**Your task**
Lines with "Hinf": copy each one from the listing below.

**Input data**

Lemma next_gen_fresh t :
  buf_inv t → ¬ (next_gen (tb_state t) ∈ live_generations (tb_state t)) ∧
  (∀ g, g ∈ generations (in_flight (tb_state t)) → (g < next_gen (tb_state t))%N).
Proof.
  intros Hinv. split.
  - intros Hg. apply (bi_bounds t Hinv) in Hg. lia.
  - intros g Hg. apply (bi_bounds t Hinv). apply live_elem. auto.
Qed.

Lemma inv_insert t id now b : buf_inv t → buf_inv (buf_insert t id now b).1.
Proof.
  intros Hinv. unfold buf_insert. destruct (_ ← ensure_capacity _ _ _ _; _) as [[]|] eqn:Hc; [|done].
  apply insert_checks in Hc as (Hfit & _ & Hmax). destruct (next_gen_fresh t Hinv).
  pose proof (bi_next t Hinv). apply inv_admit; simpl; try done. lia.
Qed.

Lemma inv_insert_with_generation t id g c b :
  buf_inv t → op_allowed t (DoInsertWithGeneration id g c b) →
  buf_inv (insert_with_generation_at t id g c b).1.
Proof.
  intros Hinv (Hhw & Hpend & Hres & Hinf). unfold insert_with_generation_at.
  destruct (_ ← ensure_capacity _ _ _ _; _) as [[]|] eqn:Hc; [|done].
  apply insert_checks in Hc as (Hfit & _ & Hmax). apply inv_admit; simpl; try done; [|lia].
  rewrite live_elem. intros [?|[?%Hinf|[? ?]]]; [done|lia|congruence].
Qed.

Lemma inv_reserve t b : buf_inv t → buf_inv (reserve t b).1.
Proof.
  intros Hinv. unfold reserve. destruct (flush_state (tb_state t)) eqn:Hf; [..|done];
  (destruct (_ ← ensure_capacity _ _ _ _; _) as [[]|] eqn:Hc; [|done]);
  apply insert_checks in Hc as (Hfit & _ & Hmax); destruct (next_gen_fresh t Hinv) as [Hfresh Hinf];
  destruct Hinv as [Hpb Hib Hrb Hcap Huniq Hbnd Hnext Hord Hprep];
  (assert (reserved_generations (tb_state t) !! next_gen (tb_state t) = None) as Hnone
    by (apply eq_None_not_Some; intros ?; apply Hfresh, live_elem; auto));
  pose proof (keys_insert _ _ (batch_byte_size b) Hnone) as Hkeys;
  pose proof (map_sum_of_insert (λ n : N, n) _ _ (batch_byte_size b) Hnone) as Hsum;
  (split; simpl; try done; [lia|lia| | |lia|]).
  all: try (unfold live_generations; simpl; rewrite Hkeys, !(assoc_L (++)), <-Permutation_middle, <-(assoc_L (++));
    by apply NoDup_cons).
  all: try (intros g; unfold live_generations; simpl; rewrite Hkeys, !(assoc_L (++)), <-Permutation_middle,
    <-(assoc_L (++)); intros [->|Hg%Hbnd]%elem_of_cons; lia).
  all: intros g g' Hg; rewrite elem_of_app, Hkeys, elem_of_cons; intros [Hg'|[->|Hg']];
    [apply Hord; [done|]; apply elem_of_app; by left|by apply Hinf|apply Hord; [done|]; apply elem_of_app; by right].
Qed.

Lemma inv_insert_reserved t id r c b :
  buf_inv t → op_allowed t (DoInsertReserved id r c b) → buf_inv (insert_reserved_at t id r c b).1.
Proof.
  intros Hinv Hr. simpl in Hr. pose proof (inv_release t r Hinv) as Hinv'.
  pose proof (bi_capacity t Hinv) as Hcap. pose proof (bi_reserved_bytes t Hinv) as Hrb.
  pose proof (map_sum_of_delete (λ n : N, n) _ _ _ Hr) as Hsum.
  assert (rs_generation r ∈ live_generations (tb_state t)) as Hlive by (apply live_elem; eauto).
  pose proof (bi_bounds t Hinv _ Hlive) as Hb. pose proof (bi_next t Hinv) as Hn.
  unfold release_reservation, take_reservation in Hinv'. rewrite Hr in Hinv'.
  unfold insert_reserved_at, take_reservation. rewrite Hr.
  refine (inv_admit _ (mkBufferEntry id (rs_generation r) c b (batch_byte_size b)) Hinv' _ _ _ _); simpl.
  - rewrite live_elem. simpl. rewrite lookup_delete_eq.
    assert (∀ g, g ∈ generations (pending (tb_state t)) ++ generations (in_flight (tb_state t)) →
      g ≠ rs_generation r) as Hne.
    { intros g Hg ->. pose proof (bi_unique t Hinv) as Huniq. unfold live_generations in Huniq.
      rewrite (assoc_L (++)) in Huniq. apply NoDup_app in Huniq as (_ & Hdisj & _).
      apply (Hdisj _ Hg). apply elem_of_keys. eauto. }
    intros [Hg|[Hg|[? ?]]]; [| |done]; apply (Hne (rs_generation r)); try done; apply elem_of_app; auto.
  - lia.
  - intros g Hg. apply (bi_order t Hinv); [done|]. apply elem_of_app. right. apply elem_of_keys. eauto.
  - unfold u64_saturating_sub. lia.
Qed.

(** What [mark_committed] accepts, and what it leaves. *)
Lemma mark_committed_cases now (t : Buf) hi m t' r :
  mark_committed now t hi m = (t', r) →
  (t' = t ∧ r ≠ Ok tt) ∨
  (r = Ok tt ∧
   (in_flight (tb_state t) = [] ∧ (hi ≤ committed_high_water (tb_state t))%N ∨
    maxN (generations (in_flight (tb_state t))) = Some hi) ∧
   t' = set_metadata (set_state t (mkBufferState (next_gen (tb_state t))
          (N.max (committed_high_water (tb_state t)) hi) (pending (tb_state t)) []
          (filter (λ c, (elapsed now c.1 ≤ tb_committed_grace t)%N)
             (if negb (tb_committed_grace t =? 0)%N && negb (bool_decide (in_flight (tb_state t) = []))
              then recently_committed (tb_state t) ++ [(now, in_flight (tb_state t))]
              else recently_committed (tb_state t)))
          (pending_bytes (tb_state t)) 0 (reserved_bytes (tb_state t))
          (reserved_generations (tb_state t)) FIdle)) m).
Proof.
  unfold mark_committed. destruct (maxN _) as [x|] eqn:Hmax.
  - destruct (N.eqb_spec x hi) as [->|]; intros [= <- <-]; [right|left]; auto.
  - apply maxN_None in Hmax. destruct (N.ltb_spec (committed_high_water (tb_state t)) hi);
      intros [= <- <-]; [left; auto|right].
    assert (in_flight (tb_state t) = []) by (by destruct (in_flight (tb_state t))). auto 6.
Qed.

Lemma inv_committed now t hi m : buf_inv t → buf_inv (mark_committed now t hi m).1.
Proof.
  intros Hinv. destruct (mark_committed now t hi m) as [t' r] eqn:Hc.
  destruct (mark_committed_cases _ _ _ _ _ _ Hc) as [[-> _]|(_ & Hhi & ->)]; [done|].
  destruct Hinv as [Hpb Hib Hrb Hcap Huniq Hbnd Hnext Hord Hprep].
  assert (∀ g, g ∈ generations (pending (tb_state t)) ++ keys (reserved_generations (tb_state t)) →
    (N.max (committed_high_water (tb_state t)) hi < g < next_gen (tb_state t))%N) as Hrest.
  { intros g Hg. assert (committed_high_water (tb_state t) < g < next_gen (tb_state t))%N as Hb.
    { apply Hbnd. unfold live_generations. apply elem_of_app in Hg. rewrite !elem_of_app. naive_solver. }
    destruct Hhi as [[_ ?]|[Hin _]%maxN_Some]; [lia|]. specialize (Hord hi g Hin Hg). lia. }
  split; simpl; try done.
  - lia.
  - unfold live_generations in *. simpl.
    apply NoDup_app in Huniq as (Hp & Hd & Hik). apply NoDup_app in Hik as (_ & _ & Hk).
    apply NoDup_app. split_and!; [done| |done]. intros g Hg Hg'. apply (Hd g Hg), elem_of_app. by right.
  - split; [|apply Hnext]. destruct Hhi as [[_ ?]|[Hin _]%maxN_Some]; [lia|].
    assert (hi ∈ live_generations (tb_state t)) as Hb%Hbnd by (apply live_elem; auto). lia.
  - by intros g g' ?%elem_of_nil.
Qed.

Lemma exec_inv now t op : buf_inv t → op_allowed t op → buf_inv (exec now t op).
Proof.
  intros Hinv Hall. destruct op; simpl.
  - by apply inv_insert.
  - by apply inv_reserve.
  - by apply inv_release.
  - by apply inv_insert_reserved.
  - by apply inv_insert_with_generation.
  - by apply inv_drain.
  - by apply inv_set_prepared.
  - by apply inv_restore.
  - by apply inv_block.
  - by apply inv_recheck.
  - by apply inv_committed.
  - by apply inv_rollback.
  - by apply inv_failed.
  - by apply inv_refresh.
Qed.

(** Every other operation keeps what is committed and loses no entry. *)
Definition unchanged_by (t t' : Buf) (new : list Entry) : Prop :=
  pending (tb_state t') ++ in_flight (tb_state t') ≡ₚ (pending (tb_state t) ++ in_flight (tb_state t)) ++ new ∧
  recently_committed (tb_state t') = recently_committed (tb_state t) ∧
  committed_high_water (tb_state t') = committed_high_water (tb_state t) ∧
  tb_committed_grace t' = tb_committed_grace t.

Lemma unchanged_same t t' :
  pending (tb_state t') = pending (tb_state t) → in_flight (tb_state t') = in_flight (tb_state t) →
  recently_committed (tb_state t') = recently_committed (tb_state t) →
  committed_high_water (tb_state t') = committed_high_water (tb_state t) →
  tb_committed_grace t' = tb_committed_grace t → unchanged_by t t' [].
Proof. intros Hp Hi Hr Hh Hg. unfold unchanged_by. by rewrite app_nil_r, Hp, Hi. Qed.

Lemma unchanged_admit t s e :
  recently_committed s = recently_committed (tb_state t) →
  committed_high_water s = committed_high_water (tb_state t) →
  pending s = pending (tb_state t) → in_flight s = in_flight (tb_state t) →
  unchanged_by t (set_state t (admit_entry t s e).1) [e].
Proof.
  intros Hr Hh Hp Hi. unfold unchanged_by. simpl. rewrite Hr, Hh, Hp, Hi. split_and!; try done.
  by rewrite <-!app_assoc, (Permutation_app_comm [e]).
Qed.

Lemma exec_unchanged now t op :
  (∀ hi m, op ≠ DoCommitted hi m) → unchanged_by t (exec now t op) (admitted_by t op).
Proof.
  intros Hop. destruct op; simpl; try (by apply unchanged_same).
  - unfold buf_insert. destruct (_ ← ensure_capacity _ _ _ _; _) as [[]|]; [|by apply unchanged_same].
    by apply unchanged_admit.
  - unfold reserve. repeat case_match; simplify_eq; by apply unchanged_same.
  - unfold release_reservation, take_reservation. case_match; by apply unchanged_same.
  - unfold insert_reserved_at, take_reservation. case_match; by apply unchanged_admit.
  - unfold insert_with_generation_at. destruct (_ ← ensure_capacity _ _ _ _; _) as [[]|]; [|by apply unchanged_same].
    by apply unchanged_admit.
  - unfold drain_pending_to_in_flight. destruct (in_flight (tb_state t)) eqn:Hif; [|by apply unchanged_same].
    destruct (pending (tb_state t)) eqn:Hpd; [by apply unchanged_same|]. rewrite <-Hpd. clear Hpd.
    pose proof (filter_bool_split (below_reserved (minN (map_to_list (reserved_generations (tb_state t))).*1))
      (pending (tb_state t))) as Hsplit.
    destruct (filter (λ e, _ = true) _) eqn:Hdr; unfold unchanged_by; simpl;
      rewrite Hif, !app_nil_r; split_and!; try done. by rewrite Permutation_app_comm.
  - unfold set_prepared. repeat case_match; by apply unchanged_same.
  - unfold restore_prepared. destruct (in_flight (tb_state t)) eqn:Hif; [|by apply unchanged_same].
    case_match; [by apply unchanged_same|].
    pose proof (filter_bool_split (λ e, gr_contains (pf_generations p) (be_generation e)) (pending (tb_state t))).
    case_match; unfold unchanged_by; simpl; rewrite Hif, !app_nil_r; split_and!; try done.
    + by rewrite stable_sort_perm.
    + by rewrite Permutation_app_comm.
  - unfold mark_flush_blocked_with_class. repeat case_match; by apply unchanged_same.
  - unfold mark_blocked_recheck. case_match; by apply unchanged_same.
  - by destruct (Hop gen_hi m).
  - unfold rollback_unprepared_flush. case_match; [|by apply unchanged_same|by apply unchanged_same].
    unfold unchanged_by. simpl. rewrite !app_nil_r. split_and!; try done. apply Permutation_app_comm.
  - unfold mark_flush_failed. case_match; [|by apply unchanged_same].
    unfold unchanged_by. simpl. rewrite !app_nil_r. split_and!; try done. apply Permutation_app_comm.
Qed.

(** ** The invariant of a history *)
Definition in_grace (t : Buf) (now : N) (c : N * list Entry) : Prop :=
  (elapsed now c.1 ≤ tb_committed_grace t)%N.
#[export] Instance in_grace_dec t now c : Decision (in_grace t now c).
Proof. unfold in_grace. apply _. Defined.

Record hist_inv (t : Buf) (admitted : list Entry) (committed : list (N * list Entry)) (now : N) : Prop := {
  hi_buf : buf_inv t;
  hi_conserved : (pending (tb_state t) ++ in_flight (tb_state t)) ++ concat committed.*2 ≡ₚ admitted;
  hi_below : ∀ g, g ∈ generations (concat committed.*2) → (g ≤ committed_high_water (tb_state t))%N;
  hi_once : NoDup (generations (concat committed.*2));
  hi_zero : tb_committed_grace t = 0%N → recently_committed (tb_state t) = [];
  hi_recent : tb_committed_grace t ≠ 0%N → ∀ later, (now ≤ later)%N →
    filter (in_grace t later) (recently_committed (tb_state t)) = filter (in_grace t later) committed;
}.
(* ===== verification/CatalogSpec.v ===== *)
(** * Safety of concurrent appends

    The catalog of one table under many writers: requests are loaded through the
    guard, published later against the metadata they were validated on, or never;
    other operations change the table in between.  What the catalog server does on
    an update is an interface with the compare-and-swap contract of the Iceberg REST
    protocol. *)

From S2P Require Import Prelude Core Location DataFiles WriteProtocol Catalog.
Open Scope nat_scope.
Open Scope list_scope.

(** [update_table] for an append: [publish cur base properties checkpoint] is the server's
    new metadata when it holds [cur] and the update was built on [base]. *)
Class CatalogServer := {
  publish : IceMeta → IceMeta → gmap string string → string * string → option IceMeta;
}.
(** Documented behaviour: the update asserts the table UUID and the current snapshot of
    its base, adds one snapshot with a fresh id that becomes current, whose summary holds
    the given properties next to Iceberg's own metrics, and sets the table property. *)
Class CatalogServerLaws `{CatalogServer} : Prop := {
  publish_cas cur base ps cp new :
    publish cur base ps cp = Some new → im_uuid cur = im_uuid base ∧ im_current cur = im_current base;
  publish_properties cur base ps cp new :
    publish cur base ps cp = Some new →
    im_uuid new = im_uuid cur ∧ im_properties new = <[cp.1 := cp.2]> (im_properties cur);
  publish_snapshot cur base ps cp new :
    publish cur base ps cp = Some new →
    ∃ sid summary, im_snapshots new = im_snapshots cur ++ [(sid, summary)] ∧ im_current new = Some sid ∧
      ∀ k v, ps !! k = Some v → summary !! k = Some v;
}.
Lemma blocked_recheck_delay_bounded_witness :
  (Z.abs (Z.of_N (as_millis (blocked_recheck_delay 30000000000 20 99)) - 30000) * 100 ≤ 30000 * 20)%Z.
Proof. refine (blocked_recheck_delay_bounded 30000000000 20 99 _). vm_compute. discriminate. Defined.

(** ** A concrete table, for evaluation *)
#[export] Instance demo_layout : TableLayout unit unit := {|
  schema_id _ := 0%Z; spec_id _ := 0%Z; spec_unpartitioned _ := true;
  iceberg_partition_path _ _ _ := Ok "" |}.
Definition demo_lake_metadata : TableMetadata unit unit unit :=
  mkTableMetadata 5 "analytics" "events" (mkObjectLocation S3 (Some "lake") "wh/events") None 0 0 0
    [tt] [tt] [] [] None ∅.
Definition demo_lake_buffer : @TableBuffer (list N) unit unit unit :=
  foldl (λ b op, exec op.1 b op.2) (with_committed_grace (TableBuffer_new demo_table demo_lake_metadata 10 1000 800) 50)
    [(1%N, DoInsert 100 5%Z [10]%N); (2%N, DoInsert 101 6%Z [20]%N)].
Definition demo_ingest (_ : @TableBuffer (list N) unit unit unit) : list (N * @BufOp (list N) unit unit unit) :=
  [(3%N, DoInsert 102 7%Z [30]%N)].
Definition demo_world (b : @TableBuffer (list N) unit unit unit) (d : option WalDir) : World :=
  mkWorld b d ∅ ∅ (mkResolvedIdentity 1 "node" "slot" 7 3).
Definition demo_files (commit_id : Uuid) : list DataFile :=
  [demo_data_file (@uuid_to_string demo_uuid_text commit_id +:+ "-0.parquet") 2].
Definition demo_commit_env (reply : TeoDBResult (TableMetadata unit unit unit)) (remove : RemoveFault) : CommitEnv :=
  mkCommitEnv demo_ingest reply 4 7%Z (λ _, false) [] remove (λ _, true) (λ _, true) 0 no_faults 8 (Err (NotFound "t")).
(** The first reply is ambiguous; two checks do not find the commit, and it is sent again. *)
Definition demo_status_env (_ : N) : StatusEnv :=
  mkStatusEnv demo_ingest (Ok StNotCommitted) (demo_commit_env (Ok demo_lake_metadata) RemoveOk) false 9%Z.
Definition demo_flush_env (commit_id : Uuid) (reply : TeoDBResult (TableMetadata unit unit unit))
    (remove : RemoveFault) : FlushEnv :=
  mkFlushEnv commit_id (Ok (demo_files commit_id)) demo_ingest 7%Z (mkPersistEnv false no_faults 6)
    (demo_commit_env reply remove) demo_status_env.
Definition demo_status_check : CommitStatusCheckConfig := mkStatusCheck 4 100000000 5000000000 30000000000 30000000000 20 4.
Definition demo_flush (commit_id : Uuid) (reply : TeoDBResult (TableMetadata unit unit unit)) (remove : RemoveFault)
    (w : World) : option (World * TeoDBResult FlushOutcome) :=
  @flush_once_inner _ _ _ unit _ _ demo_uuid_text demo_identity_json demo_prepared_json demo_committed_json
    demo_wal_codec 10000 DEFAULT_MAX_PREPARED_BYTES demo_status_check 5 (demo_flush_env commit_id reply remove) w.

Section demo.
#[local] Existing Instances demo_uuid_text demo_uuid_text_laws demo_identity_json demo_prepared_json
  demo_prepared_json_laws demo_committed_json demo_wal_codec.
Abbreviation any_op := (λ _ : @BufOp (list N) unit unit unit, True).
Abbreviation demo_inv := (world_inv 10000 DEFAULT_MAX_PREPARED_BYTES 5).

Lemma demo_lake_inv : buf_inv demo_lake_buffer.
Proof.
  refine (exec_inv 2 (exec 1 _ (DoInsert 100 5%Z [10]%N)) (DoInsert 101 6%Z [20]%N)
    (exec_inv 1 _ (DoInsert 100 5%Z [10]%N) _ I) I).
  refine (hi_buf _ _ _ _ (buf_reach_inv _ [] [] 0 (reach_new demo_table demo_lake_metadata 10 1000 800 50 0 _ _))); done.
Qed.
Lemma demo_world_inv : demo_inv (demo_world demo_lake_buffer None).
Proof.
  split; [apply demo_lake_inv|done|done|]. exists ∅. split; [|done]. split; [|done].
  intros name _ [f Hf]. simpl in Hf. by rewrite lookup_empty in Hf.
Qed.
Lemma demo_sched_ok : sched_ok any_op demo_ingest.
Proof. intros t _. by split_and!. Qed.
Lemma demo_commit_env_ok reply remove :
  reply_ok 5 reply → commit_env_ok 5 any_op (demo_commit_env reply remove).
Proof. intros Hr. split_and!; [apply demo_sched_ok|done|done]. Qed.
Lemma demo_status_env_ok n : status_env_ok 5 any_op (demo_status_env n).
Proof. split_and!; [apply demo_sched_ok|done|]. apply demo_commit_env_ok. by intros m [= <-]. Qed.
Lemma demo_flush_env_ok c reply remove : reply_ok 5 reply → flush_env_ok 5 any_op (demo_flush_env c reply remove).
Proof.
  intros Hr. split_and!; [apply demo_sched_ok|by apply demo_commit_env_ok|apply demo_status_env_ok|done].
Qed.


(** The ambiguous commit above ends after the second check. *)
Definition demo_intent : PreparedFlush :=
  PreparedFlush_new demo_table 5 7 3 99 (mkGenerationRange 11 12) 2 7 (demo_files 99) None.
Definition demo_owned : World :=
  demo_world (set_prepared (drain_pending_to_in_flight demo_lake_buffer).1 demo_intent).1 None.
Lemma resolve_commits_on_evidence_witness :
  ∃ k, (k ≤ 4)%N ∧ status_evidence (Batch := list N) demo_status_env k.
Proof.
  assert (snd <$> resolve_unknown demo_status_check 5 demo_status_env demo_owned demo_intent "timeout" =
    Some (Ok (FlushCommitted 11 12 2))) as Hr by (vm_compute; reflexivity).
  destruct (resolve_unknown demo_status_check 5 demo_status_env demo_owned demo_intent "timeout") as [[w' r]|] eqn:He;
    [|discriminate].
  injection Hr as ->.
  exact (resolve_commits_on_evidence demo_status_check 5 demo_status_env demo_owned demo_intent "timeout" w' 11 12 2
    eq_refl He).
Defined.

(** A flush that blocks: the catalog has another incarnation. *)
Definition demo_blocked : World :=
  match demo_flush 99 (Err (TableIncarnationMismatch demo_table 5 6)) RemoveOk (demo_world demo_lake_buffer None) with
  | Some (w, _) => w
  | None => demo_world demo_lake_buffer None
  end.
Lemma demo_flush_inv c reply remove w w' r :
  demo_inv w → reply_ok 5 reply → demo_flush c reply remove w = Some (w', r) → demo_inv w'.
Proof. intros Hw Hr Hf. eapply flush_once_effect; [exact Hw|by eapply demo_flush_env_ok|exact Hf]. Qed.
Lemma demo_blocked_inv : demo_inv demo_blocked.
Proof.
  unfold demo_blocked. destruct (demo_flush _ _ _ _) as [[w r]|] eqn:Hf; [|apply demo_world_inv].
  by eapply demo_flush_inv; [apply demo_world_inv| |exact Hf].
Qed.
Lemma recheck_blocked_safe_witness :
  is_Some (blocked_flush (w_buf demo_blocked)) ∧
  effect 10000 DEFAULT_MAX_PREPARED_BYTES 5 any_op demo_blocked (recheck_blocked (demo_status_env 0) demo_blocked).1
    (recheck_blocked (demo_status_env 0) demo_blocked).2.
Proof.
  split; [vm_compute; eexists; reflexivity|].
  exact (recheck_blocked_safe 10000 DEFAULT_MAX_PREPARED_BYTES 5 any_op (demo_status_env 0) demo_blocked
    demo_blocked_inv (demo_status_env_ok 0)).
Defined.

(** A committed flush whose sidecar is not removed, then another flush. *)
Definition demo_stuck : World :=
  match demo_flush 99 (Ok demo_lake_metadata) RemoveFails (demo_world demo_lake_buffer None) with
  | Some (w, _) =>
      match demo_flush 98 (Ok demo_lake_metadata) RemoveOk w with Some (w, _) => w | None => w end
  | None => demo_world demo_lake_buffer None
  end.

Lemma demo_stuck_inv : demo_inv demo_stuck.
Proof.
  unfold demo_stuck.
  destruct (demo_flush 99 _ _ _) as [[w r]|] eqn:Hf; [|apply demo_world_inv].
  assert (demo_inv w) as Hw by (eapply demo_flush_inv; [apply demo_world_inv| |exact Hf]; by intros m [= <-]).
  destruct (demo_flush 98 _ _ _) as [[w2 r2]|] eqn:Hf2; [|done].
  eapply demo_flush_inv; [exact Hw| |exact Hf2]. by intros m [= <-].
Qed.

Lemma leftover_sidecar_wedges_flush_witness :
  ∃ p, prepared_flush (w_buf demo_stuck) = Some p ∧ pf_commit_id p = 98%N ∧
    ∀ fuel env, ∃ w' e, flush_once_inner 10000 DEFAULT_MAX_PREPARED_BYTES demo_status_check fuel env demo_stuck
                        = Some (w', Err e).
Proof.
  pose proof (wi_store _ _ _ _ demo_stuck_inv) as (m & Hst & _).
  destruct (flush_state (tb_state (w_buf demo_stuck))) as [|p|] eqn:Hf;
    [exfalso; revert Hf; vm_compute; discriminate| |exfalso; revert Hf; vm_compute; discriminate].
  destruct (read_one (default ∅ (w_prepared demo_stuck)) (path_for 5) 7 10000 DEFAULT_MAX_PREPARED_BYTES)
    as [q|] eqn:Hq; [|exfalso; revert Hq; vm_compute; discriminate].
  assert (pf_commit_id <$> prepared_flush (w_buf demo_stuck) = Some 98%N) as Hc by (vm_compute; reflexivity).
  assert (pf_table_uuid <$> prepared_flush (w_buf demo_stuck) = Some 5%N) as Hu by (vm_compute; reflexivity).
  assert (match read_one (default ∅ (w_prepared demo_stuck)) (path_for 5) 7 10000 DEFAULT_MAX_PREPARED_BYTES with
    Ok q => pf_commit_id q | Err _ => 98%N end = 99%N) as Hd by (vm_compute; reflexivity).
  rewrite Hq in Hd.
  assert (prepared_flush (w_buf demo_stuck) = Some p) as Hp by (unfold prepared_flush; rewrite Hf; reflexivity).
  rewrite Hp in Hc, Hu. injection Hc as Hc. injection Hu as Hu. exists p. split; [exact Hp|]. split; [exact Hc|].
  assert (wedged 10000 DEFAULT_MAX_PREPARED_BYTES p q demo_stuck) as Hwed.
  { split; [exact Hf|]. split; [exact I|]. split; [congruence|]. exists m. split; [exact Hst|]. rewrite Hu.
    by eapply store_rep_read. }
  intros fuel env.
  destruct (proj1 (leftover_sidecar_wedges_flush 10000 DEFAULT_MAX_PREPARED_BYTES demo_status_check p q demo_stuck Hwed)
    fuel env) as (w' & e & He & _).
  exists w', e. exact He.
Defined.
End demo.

**Result**
  intros Hinv (Hhw & Hpend & Hres & Hinf). unfold insert_with_generation_at.
  rewrite live_elem. intros [?|[?%Hinf|[? ?]]]; [done|lia|congruence].
  apply insert_checks in Hc as (Hfit & _ & Hmax); destruct (next_gen_fresh t Hinv) as [Hfresh Hinf];
    [apply Hord; [done|]; apply elem_of_app; by left|by apply Hinf|apply Hord; [done|]; apply elem_of_app; by right].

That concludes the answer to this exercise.